**Task objective**. When you reach the line containing "let prefix := (if neg then [45] else []) ++", stop after it; until then, copy each line of the listing exactly, starting with the first.

**Source records**.
(* ===== verification/PrintfText.v ===== *)
(** * What a format prints

    A format is described by its items: characters, and conversions with their
    flags, field width, precision and length.  [show] writes an item the way a
    programmer does, [render] is its text, and the theorem about kvprintf is that it
    turns the one into the other. *)

From S2P Require Import Prelude Memory StringScan Strto StrtoTheorems Printf PrintfStream.
Local Open Scope Z_scope.

(** ** The text of a number *)

Definition spaces (n : Z) : list Z := replicate (Z.to_nat n) 32.
Definition zeros (n : Z) : list Z := replicate (Z.to_nat n) 48.

(** [body] in a field of [width] characters. *)
Definition in_field (left : bool) (pad width : Z) (body : list Z) : list Z :=
  let fill := replicate (Z.to_nat (width - Z.of_nat (length body))) pad in
  if left then body ++ fill else fill ++ body.

(** A sign, the prefix of the alternate form, zeros up to the precision or, when the
    flag asks for it, up to the width, and the digits. *)
Definition number_text (left zero sharp : bool) (width prec : Z) (neg : bool) (base num : Z) (ds : list Z) : list Z :=
  let prefix := (if neg then [45] else []) ++
    (if sharp && negb (num =? 0) then if base =? 8 then [48] else if base =? 16 then [48; 120] else [] else []) in
  let prec := if zero && negb left then width - Z.of_nat (length prefix) else prec in
  in_field left 32 width (prefix ++ zeros (prec - Z.of_nat (length ds)) ++ ds).

(** ** Output as a list *)

Abbreviation kvl := (kv (S := list Z)).

Definition emit (l : list Z) (k : kvl) : kvl :=
  {| sink := sink k ++ l; retval := counted l (retval k); stored := stored k |}.

Lemma emit_nil k : emit [] k = k.
Proof. destruct k as [s r t]. unfold emit. cbn. by rewrite app_nil_r. Qed.

Lemma emit_app l1 l2 k : emit l2 (emit l1 k) = emit (l1 ++ l2) k.
Proof. unfold emit, counted. cbn [sink retval stored]. by rewrite foldl_app, app_assoc. Qed.

Lemma PCHAR_emit c k : PCHAR snoc c k = emit [c] k.
Proof. done. Qed.

Lemma pchars_emit l : ∀ k, pchars snoc l k = emit l k.
Proof.
  induction l as [|c l IH]; intros k; [by rewrite emit_nil|]. cbn [pchars]. by rewrite IH, PCHAR_emit, emit_app.
Qed.

Lemma pad_emit c n k : pad_with snoc c n k = emit (replicate (Z.to_nat n) c) k.
Proof. apply pchars_emit. Qed.

Lemma while_emit c n k : - 2 ^ 31 < n → pad_while snoc c n k = Ok (emit (replicate (Z.to_nat n) c) k).
Proof.
  change (2 ^ 31) with 2147483648. intros Hn. unfold pad_while.
  destruct (Z_le_gt_dec n (2 ^ 31)).
  all: rewrite int_ok by (change (2 ^ (32 - 1)) with 2147483648; lia); by rewrite Ok_bind, pad_emit.
Qed.

Lemma while_if_emit (b : bool) c n k : - 2 ^ 31 < n →
  (if b then pad_while snoc c n k else Ok k) = Ok (emit (if b then replicate (Z.to_nat n) c else []) k).
Proof. intros Hn. destruct b; [by apply while_emit|by rewrite emit_nil]. Qed.

Lemma if_emit (b : bool) l1 l2 k : (if b then emit l1 k else emit l2 k) = emit (if b then l1 else l2) k.
Proof. by destruct b. Qed.

Lemma if_emit_k (b : bool) l k : (if b then emit l k else k) = emit (if b then l else []) k.
Proof. destruct b; [done|by rewrite emit_nil]. Qed.

(** ** Digits *)

Lemma nbuf0_mapped : mapped nbuf0 0 65.
Proof.
  assert (Forall (λ i, nbuf0 !! Z.of_nat i = Some 0) (seq 0 65)) as HF by (apply (bool_decide_unpack _); by vm_compute).
  rewrite Forall_forall in HF. intros x Hx. exists 0. rewrite <- (Z2Nat.id x) by lia. apply HF.
  apply elem_of_seq. lia.
Qed.

Lemma digits_ok num base up : 2 ≤ base ≤ 36 → 0 ≤ num < 2 ^ 64 →
  digits num base up = Ok (digit_char up <$> ndigits 64 base num).
Proof.
  intros Hb Hn. unfold digits. destruct (Z.eqb_spec base 0); [lia|].
  rewrite (wrap_small 64 base) by (change (2 ^ 64) with 18446744073709551616; lia). unfold ksprintn.
  rewrite store_ok by (apply nbuf0_mapped; lia). rewrite Ok_bind.
  destruct (ksprintn_loop_ok base up Hb 64 0 num (<[0 := 0]> nbuf0) [])
    as (ds & m' & E & HB & Hh & Hl & HF & -> & HO); [done|lia| |cbn; by apply lookup_insert_eq|].
  { apply mapped_insert, (mapped_sub _ _ _ _ _ nbuf0_mapped); lia. }
  rewrite app_nil_r in HB. rewrite E, !Ok_bind. cbv beta iota.
  apply emit_back_ok; [done|]. rewrite length_fmap. lia.
Qed.

Lemma ndigits_fuel fuel b n : (length (ndigits fuel b n) ≤ fuel)%nat.
Proof.
  revert n. induction fuel as [|fuel IH]; intros n; cbn [ndigits]; [done|]. rewrite length_app. cbn [length].
  specialize (IH (n / b)). destruct (_ =? _); cbn [length]; lia.
Qed.

(** Widths and precisions, as numbers in a format can be. *)
Definition small (n : Z) : Prop := 0 ≤ n < 2 ^ 31 - 48.

Lemma number_ok cs num base d k : bconv d = false → 2 ≤ base ≤ 36 → 0 ≤ num < 2 ^ 64 →
  (sign d = true → num ≠ 2 ^ 63) → (padc d = 48 ∨ padc d = 32) → small (width d) → small (dwidth d) →
  let neg := sign d && (2 ^ 63 <=? num) in
  let n := if neg then 2 ^ 64 - num else num in
  number cs snoc num base [] d k =
    Ok (emit (number_text (ladjust d) (padc d =? 48) (sharpflag d) (width d) (dwidth d) neg base n
                (digit_char (upper d) <$> ndigits 64 base n)) k).
Proof.
  intros Hbc Hb Hn Hmin Hpad Hwd Hdw neg n. unfold number.
  assert ((if sign d && (s64 num <? 0) then n ← signed 64 (- s64 num); Ok (true, n) else Ok (false, num)) = Ok (neg, n)) as ->.
  { unfold neg, n. destruct (sign d); [|done]. specialize (Hmin eq_refl). cbn [andb].
    unfold swrap. change (2 ^ 64) with 18446744073709551616 in *. change (2 ^ 63) with 9223372036854775808 in *.
    change (2 ^ (64 - 1)) with 9223372036854775808.
    destruct (Z.leb_spec 9223372036854775808 num).
    - replace ((num + 9223372036854775808) mod 18446744073709551616) with (num - 9223372036854775808)
        by (apply Z.mod_unique with 1; lia).
      destruct (Z.ltb_spec (num - 9223372036854775808 - 9223372036854775808) 0); [|lia].
      rewrite int_ok by (change (2 ^ (64 - 1)) with 9223372036854775808; lia). rewrite Ok_bind. unfold neg. cbn [andb].
      do 2 f_equal. lia.
    - rewrite Z.mod_small by lia. destruct (Z.ltb_spec (num + 9223372036854775808 - 9223372036854775808) 0); [lia|done]. }
  assert (0 ≤ n < 2 ^ 64) as Hn2.
  { unfold n, neg. destruct (sign d && _) eqn:E; [|done]. bsimp. lia. }
  rewrite Ok_bind, digits_ok, Ok_bind by done. cbv beta iota zeta. rewrite Hbc. cbn [andb].
  pose proof (ndigits_fuel 64 base n) as Hlen. unfold small in *. change (2 ^ 31 - 48) with 2147483600 in *.
  rewrite <- (length_fmap (digit_char (upper d))) in Hlen. set (ds := digit_char _ <$> _) in *.
  unfold number_text, in_field.
  set (alt := sharpflag d && negb (n =? 0)).
  set (prefix := (if neg then [45] else []) ++
    (if alt then if base =? 8 then [48] else if base =? 16 then [48; 120] else [] else [])).
  assert ((let tmp := if alt then if base =? 8 then 1 else if base =? 16 then 2 else 0 else 0 in if neg then tmp + 1 else tmp)
    = Z.of_nat (length prefix)) as Htmp.
  { unfold prefix. destruct neg, alt; try done; destruct (base =? 8), (base =? 16); done. }
  assert (Z.of_nat (length prefix) ≤ 3) as Hp3.
  { unfold prefix. destruct neg, alt; cbn; try lia; destruct (base =? 8), (base =? 16); cbn; lia. }
  cbv zeta in Htmp. rewrite !Htmp. rewrite (andb_comm (padc d =? 48)).
  set (dw := if negb (ladjust d) && (padc d =? 48) then width d - _ else _).
  assert (- 3 ≤ dw < 2147483600 ∧ Z.of_nat (length prefix) + dw < 2147483603) as [Hdwr Hsum] by (unfold dw; destruct (negb (ladjust d) && (padc d =? 48)); lia).
  assert ((if negb (ladjust d) && (padc d =? 48) then int (width d - Z.of_nat (length prefix)) else Ok (dwidth d)) = Ok dw) as ->.
  { unfold dw. destruct (negb (ladjust d) && (padc d =? 48)); [|done]. apply int_ok. change (2 ^ (32 - 1)) with 2147483648. lia. }
  rewrite Ok_bind. cbv beta. set (sum := Z.of_nat (length prefix) + _).
  assert (0 ≤ sum < 2147483648) as Hs by (unfold sum; lia).
  rewrite (int_ok 32 sum) by (change (2 ^ (32 - 1)) with 2147483648; lia). rewrite Ok_bind. cbv beta.
  rewrite (int_ok 32 (width d - sum)) by (change (2 ^ (32 - 1)) with 2147483648; lia). rewrite Ok_bind. cbv beta.
  rewrite int_ok by (change (2 ^ (32 - 1)) with 2147483648; lia). rewrite Ok_bind. cbv beta.
  rewrite while_if_emit by (change (2 ^ 31) with 2147483648; lia). rewrite Ok_bind.
  assert (∀ k0, (if alt then if base =? 8 then PCHAR snoc 48 (if neg then PCHAR snoc 45 k0 else k0)
      else if base =? 16 then pchars snoc [48; 120] (if neg then PCHAR snoc 45 k0 else k0) else (if neg then PCHAR snoc 45 k0 else k0)
      else (if neg then PCHAR snoc 45 k0 else k0)) = emit prefix k0) as HP.
  { intros k0. rewrite pchars_emit, !PCHAR_emit. unfold prefix. destruct neg, alt; try (by rewrite emit_nil); try done;
      destruct (base =? 8), (base =? 16); rewrite ?emit_app, ?emit_nil; done. }
  rewrite HP. clear HP Htmp. rewrite while_emit by (change (2 ^ 31) with 2147483648; lia).
  rewrite !Ok_bind. cbv beta iota. rewrite while_if_emit by (change (2 ^ 31) with 2147483648; lia). f_equal.
  rewrite pchars_emit, !emit_app. fold (zeros (dw - Z.of_nat (length ds))).
  set (body := prefix ++ zeros (dw - Z.of_nat (length ds)) ++ ds).
  assert (Z.of_nat (length body) = Z.of_nat (length prefix) + Z.max dw (Z.of_nat (length ds))) as HL.
  { unfold body, zeros. rewrite !length_app, length_replicate. lia. }
  rewrite HL. destruct (ladjust d); cbn [negb]; unfold body; by rewrite <- ?app_assoc, ?app_nil_r.
Qed.

(** ** Formats *)

Inductive lenmod := Lnone | Lhh | Lh | Ll | Lll | Lj | Lz | Lt.
Inductive iconv := Cd | Cu | Co | Cx | CX.

(** A field width, and digits of a precision, are given by their digits.  A string
    is followed by its NUL and whatever is behind it. *)
Inductive item :=
| TChar (c : Z)
| TPercent
| TInt (minus sharp zero : bool) (wd : list Z) (prec : option (list Z)) (l : lenmod) (c : iconv) (v : Z)
| TStr (minus : bool) (wd : list Z) (prec : option (list Z)) (s junk : list Z)
| TCh (minus : bool) (wd : list Z) (c : Z).

Definition show_num (ds : list Z) : list Z := (λ d, d + 48) <$> ds.
Definition show_flag (b : bool) (c : Z) : list Z := if b then [c] else [].
Definition show_prec (prec : option (list Z)) : list Z :=
  match prec with Some ds => 46 :: show_num ds | None => [] end.
Definition show_len (l : lenmod) : list Z :=
  match l with
  | Lnone => [] | Lhh => [104; 104] | Lh => [104] | Ll => [108] | Lll => [108; 108]
  | Lj => [106] | Lz => [122] | Lt => [116]
  end.
Definition show_conv (c : iconv) : Z := match c with Cd => 100 | Cu => 117 | Co => 111 | Cx => 120 | CX => 88 end.

Definition show (i : item) : list Z :=
  match i with
  | TChar c => [c]
  | TPercent => [37; 37]
  | TInt minus sharp zero wd prec l c _ =>
    37 :: show_flag minus 45 ++ show_flag sharp 35 ++ show_flag zero 48 ++ show_num wd ++ show_prec prec ++
      show_len l ++ [show_conv c]
  | TStr minus wd prec _ _ => 37 :: show_flag minus 45 ++ show_num wd ++ show_prec prec ++ [115]
  | TCh minus wd _ => 37 :: show_flag minus 45 ++ show_num wd ++ [99]
  end.

Section format.
Context (lw : Z) (cs : bool).

(** The width of an argument, and the value that is printed. *)
Definition bits (l : lenmod) : Z :=
  match l with Lnone | Lhh | Lh => 32 | Ll | Lz | Lt => lw | Lll | Lj => 64 end.

Definition value (l : lenmod) (c : iconv) (v : Z) : Z :=
  match c, l with
  | Cd, Lhh => char_of cs (u8 v)
  | Cd, Lh => swrap 16 v
  | Cd, _ => swrap (bits l) v
  | _, Lhh => u8 v
  | _, Lh => u16 v
  | _, Lt => u64 (swrap lw v)
  | _, _ => wrap (bits l) v
  end.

**Answer below**.
(* ===== verification/PrintfText.v ===== *)
(** * What a format prints

    A format is described by its items: characters, and conversions with their
    flags, field width, precision and length.  [show] writes an item the way a
    programmer does, [render] is its text, and the theorem about kvprintf is that it
    turns the one into the other. *)

From S2P Require Import Prelude Memory StringScan Strto StrtoTheorems Printf PrintfStream.
Local Open Scope Z_scope.

(** ** The text of a number *)

Definition spaces (n : Z) : list Z := replicate (Z.to_nat n) 32.
Definition zeros (n : Z) : list Z := replicate (Z.to_nat n) 48.

(** [body] in a field of [width] characters. *)
Definition in_field (left : bool) (pad width : Z) (body : list Z) : list Z :=
  let fill := replicate (Z.to_nat (width - Z.of_nat (length body))) pad in
  if left then body ++ fill else fill ++ body.

(** A sign, the prefix of the alternate form, zeros up to the precision or, when the
    flag asks for it, up to the width, and the digits. *)
Definition number_text (left zero sharp : bool) (width prec : Z) (neg : bool) (base num : Z) (ds : list Z) : list Z :=
  let prefix := (if neg then [45] else []) ++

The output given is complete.